### Your task
List each line of the data that holds the word "Require".

### Data provided
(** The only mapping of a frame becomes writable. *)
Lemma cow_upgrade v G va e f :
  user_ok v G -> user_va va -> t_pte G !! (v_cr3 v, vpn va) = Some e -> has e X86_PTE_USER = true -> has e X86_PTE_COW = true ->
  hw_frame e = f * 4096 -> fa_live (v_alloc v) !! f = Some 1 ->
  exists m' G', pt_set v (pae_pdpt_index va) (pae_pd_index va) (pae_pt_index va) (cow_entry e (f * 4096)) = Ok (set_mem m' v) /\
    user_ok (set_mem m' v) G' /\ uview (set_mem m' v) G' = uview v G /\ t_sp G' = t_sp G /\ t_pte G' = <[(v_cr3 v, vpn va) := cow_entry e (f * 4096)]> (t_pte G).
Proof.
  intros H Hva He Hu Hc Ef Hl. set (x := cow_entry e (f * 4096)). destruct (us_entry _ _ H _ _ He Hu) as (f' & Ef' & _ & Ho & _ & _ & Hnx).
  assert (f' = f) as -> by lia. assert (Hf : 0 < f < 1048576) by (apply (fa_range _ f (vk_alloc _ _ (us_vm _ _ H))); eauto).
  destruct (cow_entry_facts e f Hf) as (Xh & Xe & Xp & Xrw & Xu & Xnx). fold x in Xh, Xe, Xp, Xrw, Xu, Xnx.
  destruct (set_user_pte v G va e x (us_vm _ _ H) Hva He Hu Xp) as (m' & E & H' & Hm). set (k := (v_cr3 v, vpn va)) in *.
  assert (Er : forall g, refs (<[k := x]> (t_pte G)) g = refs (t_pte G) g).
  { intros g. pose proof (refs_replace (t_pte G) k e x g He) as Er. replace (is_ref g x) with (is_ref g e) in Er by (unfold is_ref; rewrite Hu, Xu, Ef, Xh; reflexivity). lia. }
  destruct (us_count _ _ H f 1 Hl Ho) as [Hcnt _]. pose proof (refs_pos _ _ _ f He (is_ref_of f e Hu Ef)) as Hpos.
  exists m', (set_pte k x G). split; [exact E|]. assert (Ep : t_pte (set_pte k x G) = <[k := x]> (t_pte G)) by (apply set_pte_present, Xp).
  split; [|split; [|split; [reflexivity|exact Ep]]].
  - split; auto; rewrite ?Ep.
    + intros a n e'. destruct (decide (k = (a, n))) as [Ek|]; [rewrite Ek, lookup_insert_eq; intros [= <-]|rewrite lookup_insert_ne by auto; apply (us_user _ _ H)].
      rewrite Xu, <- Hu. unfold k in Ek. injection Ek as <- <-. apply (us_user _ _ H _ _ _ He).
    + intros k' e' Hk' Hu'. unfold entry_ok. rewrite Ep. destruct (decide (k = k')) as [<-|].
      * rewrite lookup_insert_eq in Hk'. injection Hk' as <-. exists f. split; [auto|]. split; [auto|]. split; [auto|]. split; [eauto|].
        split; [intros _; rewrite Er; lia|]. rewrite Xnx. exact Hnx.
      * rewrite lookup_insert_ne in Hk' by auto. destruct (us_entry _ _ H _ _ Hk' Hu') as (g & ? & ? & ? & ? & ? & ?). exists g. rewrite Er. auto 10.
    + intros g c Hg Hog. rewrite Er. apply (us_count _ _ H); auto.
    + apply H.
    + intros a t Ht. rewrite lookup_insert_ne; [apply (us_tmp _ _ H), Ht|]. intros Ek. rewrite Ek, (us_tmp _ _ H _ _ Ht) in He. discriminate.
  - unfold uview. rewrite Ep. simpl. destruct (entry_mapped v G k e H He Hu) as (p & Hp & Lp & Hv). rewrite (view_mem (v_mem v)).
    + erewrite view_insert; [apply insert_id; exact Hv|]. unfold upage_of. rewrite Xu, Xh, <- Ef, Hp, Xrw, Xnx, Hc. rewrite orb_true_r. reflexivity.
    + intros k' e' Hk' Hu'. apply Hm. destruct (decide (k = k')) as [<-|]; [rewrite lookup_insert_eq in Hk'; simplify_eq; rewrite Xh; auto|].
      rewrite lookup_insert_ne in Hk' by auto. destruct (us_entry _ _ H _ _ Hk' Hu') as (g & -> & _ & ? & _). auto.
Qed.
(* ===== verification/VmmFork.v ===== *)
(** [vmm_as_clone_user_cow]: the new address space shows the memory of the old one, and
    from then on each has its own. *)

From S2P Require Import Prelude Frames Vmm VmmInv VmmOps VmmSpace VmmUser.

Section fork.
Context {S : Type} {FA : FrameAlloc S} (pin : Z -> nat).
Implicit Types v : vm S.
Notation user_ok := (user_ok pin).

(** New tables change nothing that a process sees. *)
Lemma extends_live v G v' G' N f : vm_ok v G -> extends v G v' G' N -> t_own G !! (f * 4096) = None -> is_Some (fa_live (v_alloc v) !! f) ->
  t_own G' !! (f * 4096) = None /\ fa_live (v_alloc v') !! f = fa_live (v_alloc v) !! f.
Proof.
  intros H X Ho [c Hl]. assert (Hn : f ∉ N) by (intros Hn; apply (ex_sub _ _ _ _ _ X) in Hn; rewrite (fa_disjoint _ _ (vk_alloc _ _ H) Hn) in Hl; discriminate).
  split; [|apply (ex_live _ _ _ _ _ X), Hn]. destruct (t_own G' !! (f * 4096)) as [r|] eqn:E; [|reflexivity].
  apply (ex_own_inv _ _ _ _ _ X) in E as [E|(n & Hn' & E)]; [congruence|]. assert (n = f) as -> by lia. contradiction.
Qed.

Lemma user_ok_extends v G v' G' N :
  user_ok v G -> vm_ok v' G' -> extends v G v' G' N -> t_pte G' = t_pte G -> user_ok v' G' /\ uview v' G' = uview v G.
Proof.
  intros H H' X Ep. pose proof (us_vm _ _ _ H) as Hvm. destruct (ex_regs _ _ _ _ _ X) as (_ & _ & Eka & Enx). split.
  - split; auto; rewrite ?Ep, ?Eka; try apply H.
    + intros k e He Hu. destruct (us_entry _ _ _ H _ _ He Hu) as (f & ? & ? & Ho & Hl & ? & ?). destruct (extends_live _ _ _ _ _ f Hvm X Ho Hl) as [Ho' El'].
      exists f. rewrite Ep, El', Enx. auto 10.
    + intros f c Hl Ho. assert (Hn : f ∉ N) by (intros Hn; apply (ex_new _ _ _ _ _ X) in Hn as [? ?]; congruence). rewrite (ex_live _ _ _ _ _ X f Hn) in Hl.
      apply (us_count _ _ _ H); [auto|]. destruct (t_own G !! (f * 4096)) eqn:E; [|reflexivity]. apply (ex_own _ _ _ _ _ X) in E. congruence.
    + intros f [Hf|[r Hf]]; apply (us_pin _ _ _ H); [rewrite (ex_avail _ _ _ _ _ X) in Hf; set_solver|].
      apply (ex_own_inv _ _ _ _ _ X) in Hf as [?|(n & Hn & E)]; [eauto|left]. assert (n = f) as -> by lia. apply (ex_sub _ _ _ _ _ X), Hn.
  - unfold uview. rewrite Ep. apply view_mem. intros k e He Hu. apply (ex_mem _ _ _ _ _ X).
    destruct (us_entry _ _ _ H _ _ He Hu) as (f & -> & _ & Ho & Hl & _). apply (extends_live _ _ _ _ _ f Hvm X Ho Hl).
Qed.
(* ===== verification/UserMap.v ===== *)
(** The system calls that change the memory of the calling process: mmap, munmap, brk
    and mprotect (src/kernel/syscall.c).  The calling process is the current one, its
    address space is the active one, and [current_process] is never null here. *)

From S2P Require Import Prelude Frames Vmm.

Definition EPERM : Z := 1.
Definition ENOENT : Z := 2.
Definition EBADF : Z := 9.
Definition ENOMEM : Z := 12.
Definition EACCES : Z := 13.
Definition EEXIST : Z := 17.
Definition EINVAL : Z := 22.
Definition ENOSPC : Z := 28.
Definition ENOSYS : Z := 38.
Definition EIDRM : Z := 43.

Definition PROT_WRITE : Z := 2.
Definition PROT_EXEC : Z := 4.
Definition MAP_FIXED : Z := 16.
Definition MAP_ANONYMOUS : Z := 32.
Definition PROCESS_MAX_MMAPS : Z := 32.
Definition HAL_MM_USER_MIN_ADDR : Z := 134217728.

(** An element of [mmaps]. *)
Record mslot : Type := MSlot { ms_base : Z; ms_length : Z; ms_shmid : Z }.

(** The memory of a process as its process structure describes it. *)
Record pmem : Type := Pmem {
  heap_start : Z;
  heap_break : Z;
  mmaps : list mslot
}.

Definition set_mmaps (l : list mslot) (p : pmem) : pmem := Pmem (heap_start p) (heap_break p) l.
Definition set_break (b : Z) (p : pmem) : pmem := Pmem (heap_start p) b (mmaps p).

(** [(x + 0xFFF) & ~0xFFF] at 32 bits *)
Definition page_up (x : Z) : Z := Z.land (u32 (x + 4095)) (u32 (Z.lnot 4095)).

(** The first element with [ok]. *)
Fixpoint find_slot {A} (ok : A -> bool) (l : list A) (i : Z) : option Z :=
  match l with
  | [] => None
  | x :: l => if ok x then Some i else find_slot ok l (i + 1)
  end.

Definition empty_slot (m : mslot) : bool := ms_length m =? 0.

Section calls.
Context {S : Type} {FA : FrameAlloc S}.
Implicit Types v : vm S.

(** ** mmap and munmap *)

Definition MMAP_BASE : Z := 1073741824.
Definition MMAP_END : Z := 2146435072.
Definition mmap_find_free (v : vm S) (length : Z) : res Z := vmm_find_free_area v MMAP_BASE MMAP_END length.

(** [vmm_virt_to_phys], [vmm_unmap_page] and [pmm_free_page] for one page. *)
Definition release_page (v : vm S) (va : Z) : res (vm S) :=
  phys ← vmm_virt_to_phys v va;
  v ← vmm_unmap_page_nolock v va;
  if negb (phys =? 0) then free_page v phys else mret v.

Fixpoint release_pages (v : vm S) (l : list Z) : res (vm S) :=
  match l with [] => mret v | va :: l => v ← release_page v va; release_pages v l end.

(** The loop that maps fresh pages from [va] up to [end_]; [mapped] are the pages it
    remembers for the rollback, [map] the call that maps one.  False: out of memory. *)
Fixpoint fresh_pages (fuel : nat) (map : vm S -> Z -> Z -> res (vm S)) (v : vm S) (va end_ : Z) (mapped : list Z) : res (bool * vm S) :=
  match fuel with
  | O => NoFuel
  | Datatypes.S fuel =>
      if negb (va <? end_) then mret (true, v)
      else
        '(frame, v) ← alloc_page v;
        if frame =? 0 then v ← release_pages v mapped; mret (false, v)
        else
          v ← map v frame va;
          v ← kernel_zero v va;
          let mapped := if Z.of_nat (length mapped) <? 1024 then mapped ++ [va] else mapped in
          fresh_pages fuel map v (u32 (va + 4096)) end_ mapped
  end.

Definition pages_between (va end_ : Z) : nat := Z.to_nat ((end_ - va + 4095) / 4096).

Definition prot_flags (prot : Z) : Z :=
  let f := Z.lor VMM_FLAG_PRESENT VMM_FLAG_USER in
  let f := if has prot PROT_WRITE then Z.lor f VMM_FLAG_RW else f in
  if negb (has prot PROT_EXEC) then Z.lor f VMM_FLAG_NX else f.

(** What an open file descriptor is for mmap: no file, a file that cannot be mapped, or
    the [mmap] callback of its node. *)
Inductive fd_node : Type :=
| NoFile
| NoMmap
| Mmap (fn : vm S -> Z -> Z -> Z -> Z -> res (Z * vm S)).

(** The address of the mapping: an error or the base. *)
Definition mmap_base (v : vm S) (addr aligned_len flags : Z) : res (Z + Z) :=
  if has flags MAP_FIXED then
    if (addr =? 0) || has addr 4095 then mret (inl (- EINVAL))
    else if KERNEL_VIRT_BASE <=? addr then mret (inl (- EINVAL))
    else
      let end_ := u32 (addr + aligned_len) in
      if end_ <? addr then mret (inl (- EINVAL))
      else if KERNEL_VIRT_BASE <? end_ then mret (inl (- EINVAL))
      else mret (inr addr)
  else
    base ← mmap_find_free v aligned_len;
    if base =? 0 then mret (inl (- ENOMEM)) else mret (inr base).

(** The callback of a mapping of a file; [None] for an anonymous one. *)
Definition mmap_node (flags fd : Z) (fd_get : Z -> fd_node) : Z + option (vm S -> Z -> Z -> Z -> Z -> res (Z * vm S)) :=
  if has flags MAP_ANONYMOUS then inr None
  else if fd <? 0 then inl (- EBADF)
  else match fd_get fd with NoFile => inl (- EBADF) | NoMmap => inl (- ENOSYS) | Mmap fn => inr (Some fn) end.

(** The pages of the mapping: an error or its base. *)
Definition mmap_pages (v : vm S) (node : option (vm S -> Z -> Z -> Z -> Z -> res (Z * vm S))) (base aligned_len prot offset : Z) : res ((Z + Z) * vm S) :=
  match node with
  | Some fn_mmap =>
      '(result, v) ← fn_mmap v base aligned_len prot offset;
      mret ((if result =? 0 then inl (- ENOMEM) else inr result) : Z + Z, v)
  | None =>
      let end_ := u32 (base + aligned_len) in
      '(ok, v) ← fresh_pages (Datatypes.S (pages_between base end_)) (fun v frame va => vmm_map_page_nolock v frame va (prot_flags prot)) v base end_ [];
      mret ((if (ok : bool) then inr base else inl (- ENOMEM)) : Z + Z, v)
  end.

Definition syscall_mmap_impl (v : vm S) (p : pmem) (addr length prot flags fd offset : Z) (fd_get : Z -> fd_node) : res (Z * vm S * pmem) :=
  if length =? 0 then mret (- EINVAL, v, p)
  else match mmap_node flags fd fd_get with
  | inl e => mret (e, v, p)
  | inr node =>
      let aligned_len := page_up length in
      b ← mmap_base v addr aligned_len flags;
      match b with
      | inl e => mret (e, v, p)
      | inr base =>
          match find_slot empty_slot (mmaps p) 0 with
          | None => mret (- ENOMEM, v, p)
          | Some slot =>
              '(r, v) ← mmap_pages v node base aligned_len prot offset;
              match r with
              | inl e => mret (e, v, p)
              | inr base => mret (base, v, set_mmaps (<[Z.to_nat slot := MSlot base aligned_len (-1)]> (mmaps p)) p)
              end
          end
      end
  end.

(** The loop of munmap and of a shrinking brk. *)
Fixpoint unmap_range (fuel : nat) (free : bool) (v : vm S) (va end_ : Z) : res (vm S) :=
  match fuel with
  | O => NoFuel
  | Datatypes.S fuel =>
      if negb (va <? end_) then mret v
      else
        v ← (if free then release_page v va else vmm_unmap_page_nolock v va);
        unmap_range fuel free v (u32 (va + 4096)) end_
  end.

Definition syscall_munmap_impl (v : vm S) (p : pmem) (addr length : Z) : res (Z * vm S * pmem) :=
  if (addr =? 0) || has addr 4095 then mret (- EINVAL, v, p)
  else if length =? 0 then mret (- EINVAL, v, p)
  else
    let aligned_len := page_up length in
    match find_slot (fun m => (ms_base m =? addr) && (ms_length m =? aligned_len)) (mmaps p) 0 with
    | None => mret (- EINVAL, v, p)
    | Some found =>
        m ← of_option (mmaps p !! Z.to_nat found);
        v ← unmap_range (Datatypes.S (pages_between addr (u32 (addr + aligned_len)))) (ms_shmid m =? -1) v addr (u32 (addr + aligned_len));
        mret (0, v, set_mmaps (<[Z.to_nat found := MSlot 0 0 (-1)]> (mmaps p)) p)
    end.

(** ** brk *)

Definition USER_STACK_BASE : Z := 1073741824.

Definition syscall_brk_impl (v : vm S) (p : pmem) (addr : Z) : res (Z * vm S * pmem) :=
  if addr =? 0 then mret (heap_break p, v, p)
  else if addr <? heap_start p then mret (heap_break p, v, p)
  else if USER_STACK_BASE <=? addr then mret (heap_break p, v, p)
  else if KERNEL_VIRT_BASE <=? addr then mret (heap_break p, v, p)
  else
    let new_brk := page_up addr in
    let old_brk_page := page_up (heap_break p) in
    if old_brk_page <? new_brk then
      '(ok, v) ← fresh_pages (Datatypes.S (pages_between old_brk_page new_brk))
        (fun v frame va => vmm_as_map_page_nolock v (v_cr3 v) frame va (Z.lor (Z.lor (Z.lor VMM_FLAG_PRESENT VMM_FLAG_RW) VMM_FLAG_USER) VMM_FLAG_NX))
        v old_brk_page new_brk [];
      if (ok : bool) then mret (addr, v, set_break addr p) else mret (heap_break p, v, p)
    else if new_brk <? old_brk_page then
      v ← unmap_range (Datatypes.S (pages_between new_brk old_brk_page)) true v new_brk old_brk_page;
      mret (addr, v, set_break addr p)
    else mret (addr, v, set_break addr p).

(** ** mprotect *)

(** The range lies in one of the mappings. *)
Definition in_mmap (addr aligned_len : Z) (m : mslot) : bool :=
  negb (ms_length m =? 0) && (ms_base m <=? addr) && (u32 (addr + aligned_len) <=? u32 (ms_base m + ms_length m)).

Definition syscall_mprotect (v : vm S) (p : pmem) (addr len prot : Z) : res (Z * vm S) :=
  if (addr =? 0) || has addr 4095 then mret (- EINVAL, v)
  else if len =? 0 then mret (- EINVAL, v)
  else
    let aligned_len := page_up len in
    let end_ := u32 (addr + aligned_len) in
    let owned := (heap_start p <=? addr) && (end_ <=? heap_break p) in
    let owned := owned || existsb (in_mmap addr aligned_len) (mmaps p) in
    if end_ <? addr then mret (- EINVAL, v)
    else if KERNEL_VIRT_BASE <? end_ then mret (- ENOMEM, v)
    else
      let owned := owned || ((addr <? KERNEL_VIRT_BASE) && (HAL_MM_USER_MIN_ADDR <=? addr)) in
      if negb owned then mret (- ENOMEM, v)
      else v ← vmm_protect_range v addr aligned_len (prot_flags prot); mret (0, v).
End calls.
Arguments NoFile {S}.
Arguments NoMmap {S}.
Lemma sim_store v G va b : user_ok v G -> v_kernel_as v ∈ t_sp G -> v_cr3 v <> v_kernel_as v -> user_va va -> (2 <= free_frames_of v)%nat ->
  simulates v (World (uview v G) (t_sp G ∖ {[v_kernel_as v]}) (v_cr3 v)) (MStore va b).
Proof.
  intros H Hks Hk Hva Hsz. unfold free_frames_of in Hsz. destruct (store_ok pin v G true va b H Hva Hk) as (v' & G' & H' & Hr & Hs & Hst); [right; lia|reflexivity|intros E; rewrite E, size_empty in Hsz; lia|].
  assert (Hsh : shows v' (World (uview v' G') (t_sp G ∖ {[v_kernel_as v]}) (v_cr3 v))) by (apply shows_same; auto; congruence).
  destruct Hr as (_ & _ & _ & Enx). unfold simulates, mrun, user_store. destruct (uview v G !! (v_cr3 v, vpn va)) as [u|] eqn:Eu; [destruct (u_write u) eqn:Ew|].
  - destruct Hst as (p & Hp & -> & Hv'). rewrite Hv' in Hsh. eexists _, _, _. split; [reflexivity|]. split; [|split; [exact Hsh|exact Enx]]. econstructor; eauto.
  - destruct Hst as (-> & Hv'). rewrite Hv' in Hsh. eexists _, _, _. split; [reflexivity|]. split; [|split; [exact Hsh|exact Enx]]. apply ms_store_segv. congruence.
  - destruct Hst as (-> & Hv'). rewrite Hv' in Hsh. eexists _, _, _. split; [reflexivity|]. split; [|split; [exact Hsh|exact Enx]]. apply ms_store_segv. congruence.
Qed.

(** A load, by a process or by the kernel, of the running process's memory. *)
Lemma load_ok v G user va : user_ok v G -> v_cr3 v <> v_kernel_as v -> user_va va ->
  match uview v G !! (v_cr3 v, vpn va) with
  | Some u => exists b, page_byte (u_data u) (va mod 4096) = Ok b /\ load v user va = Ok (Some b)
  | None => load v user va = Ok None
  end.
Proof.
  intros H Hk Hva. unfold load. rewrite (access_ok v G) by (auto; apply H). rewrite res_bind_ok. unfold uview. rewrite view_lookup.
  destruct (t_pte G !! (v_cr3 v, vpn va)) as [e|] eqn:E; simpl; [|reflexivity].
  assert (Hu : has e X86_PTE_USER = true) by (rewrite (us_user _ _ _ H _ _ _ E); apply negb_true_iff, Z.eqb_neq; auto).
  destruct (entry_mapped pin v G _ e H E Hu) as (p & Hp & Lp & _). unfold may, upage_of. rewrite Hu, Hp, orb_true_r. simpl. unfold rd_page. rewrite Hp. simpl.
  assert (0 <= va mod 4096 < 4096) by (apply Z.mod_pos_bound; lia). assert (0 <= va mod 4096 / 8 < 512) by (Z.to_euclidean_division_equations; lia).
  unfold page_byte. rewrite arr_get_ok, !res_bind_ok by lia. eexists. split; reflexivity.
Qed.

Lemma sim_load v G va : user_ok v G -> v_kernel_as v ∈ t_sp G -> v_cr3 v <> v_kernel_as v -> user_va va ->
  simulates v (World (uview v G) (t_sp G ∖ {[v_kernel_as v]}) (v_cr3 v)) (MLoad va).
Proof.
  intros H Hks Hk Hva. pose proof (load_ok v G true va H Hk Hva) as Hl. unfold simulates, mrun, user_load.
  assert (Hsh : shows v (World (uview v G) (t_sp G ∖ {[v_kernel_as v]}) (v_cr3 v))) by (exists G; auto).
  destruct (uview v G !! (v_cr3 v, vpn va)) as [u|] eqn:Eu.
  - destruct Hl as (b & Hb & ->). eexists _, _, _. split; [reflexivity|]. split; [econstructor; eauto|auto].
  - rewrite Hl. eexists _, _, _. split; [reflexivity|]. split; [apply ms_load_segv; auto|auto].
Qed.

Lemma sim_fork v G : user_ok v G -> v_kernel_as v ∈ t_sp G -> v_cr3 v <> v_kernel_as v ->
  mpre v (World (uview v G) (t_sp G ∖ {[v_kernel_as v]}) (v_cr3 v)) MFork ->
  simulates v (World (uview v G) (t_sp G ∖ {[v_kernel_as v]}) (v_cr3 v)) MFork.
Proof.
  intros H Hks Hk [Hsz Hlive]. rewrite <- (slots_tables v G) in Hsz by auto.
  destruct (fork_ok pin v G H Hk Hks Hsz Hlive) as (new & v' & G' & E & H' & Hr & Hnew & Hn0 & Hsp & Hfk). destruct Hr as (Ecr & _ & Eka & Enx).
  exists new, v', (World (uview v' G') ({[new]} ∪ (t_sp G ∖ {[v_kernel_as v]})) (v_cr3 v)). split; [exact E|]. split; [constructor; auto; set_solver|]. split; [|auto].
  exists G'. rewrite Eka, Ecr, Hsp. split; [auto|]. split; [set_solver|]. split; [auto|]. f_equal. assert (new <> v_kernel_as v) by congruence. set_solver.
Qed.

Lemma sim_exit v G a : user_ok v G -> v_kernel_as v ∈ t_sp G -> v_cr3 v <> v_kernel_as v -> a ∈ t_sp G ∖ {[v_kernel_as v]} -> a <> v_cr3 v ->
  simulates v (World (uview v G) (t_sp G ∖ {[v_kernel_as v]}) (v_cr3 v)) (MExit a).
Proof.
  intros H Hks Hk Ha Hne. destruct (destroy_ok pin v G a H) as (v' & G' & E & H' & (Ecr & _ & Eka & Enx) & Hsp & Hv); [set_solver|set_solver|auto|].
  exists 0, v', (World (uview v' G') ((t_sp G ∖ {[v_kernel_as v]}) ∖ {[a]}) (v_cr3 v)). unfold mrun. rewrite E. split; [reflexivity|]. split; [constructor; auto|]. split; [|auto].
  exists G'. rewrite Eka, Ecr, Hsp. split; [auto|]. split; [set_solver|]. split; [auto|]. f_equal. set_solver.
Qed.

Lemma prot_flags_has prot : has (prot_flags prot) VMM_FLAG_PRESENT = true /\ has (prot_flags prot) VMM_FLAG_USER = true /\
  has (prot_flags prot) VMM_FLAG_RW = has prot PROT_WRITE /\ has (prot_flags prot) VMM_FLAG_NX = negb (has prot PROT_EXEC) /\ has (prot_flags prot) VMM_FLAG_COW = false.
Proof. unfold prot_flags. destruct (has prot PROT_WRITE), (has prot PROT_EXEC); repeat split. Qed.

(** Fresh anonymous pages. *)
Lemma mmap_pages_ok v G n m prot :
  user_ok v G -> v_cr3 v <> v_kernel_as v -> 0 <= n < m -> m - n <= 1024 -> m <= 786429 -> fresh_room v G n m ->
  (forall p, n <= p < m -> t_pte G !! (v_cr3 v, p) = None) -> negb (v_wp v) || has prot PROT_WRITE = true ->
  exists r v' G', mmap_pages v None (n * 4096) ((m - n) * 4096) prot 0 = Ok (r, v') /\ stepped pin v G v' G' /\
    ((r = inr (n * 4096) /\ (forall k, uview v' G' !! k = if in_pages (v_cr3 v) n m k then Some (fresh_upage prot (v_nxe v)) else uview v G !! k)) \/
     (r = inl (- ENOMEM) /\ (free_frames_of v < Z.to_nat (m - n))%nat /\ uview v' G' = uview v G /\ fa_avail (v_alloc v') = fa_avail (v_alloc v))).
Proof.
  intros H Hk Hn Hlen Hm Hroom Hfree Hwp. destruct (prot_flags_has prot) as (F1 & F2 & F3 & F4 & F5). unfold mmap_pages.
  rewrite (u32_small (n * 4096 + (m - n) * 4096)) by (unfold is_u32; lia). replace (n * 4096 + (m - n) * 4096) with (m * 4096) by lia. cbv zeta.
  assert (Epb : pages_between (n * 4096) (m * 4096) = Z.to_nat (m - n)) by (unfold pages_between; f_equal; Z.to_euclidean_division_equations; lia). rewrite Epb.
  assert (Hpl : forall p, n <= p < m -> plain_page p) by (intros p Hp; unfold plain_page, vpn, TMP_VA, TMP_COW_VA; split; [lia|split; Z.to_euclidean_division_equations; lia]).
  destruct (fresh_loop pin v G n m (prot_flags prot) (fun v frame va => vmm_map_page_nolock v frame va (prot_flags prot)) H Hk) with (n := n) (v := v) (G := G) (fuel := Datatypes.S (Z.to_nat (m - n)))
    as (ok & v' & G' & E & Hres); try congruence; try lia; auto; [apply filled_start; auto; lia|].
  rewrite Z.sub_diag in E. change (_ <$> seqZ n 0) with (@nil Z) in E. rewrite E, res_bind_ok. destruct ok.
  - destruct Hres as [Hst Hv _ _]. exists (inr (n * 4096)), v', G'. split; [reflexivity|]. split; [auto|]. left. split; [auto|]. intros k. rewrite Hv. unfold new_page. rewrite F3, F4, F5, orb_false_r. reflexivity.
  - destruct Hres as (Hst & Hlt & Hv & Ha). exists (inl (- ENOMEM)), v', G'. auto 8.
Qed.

### Answer space
From S2P Require Import Prelude Frames Vmm VmmInv VmmOps VmmSpace VmmUser.
From S2P Require Import Prelude Frames Vmm.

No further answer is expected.